*WORK REQUEST*.
Report, word for word, every line of the material that contains "Definition".
# # # #
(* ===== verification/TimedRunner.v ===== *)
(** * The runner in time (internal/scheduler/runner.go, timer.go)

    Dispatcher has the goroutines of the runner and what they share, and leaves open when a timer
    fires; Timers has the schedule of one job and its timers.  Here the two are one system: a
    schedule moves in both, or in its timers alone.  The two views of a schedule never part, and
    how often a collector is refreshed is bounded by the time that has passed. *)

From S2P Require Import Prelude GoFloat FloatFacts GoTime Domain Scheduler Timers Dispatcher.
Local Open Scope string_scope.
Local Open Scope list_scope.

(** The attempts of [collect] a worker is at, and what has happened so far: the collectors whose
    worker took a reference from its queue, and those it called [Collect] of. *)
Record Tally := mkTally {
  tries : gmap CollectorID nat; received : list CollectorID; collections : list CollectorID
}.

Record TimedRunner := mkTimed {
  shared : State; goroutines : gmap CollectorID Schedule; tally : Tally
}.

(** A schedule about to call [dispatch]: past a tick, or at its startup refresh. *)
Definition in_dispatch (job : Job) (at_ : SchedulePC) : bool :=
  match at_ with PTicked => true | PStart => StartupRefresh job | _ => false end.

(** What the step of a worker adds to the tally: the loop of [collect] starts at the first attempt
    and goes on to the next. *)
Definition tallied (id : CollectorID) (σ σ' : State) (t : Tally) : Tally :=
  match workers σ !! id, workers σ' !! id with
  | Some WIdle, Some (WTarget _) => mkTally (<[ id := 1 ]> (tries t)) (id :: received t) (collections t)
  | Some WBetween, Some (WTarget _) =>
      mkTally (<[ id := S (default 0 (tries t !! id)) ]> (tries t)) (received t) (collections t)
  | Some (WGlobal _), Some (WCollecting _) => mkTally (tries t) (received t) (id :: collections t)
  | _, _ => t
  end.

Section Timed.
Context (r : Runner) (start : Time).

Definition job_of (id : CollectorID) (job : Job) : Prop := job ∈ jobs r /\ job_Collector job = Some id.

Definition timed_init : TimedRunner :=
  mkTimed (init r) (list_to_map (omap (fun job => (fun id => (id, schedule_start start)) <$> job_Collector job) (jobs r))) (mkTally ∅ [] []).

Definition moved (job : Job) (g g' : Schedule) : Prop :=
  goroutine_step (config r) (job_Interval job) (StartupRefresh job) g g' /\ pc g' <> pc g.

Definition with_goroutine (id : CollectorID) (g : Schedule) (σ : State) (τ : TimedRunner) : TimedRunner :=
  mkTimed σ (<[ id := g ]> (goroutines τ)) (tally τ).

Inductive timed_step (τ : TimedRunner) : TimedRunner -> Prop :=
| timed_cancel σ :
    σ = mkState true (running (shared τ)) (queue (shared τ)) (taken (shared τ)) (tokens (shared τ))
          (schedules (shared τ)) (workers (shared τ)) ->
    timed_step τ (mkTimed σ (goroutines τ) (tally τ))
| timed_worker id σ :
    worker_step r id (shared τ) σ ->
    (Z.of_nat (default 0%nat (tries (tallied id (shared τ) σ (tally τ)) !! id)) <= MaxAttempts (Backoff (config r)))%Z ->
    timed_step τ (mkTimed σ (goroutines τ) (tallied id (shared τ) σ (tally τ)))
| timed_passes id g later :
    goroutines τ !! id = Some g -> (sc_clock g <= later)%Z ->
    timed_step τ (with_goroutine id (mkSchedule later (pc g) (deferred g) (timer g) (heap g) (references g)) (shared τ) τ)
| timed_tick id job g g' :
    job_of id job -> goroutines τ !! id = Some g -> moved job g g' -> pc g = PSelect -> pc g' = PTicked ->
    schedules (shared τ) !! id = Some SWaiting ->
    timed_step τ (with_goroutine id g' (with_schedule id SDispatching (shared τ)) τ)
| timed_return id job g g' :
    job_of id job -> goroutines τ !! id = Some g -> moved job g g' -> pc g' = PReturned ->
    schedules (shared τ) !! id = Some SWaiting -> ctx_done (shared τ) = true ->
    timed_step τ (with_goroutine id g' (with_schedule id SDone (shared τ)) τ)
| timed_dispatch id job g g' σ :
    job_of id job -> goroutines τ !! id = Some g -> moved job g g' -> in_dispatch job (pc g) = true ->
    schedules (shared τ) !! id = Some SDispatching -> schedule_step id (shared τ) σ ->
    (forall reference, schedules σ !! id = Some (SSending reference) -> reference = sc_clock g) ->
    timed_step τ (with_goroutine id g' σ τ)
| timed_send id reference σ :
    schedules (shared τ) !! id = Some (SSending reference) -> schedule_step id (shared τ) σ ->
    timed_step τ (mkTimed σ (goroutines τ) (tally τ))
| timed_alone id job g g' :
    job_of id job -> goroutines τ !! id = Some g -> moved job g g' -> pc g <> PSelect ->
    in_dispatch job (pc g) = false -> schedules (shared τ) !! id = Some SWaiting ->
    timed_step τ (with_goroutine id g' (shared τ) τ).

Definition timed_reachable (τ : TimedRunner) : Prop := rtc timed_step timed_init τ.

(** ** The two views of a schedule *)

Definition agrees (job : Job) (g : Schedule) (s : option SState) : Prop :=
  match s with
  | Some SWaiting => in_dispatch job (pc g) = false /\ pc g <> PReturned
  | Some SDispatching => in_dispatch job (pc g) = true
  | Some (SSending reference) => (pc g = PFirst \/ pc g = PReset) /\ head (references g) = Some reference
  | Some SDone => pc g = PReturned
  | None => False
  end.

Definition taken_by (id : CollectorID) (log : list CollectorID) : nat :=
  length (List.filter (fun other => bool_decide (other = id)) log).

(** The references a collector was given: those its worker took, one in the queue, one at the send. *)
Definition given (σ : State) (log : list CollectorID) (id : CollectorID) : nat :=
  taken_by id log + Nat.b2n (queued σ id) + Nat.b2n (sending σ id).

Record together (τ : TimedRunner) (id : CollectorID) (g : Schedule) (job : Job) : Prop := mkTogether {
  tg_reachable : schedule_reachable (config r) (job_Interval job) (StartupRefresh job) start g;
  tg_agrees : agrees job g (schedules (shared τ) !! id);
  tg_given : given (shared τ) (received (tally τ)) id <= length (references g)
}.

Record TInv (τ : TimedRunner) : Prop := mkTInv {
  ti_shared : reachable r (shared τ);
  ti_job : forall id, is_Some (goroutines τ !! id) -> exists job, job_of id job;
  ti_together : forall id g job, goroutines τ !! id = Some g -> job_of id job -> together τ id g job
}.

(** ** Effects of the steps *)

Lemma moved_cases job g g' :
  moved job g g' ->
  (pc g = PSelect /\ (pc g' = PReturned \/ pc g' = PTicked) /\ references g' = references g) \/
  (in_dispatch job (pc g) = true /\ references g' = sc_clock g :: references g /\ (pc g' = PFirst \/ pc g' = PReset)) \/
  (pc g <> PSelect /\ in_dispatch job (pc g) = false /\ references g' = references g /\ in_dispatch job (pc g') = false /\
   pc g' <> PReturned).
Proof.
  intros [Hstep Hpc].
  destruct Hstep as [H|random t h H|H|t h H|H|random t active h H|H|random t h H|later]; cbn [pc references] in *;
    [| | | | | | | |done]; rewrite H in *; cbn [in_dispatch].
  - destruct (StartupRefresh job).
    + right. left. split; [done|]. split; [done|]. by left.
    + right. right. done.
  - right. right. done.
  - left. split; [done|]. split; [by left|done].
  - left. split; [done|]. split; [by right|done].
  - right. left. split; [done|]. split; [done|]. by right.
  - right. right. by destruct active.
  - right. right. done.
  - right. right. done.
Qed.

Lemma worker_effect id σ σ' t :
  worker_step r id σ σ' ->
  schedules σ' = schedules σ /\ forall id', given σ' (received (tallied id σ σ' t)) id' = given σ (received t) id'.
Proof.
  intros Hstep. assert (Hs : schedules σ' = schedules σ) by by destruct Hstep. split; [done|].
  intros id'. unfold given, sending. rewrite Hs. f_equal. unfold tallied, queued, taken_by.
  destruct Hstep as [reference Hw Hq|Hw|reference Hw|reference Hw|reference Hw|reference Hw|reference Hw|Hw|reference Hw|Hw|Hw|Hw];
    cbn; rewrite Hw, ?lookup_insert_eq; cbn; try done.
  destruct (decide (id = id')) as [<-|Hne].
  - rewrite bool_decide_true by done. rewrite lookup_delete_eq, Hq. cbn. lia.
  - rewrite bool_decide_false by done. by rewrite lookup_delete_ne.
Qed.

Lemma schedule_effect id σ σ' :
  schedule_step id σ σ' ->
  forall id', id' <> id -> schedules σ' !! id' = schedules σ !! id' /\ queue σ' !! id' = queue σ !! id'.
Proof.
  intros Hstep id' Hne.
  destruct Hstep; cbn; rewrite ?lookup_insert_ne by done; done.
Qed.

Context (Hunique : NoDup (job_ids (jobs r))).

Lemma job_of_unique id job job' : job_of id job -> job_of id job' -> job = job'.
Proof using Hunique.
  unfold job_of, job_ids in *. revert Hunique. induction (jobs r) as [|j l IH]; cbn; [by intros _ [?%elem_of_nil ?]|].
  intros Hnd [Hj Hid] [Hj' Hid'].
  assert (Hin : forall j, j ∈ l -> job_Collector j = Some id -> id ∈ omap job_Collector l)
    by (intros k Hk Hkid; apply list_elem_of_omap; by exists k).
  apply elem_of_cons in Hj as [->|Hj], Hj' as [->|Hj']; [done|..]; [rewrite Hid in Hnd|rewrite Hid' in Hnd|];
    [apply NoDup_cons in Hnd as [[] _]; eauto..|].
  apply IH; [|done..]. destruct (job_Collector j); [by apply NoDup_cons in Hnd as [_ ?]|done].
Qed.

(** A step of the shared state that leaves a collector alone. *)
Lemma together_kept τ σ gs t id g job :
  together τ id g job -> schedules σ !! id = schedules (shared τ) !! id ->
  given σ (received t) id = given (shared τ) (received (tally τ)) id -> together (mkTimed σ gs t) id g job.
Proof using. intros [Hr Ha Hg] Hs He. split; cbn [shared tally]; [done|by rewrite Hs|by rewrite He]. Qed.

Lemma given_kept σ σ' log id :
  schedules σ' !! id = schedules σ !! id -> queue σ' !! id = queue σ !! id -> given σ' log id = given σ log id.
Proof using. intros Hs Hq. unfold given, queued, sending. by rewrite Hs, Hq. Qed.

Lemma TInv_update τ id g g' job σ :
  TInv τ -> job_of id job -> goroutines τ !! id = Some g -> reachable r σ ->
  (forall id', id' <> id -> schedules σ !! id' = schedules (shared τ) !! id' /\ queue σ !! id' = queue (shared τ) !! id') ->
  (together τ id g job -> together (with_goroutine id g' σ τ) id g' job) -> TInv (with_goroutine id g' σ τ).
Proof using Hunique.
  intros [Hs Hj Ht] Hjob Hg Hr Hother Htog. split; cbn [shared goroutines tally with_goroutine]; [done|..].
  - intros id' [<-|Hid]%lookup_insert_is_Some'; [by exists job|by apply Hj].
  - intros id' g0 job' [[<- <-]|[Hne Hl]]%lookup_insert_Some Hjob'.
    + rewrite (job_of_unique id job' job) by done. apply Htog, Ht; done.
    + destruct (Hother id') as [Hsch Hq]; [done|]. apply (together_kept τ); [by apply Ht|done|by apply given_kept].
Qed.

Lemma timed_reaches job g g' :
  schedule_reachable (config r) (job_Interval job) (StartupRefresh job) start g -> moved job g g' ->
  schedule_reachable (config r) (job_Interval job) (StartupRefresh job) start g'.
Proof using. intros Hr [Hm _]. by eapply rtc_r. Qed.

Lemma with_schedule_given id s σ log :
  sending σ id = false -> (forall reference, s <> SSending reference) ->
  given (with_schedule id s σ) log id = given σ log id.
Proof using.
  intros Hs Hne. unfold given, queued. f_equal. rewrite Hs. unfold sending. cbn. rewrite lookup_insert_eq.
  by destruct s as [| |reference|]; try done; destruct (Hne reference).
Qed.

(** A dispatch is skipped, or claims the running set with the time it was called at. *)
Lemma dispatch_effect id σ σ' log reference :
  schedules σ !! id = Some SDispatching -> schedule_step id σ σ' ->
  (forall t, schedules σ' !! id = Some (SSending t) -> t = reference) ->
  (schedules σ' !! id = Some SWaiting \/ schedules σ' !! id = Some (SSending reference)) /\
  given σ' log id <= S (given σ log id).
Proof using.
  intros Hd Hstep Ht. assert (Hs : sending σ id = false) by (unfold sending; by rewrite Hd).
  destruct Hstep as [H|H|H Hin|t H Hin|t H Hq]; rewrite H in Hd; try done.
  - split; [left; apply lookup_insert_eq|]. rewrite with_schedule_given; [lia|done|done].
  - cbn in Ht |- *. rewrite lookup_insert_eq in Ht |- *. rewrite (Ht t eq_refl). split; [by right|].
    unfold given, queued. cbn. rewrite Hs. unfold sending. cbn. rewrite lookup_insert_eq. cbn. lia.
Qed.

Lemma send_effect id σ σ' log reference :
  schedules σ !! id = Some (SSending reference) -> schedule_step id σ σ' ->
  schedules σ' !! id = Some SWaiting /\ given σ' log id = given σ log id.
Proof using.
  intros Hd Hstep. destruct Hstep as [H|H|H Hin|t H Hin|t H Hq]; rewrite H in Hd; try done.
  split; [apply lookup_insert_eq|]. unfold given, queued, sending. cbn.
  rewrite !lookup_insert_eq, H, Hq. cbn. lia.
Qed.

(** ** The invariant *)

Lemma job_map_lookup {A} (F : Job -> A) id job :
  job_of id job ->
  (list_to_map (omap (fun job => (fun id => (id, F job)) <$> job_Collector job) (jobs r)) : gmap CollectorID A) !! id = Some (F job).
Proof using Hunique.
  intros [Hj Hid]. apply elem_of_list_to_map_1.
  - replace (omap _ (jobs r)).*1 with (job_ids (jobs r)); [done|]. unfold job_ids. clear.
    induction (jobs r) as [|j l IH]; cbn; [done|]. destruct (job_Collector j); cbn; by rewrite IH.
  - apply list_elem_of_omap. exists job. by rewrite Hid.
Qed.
# # # #
*RESPONSE FOR THIS EXERCISE*.
Definition in_dispatch (job : Job) (at_ : SchedulePC) : bool :=
Definition tallied (id : CollectorID) (σ σ' : State) (t : Tally) : Tally :=
Definition job_of (id : CollectorID) (job : Job) : Prop := job ∈ jobs r /\ job_Collector job = Some id.
Definition timed_init : TimedRunner :=
Definition moved (job : Job) (g g' : Schedule) : Prop :=
Definition with_goroutine (id : CollectorID) (g : Schedule) (σ : State) (τ : TimedRunner) : TimedRunner :=
Definition timed_reachable (τ : TimedRunner) : Prop := rtc timed_step timed_init τ.
Definition agrees (job : Job) (g : Schedule) (s : option SState) : Prop :=
Definition taken_by (id : CollectorID) (log : list CollectorID) : nat :=
Definition given (σ : State) (log : list CollectorID) (id : CollectorID) : nat :=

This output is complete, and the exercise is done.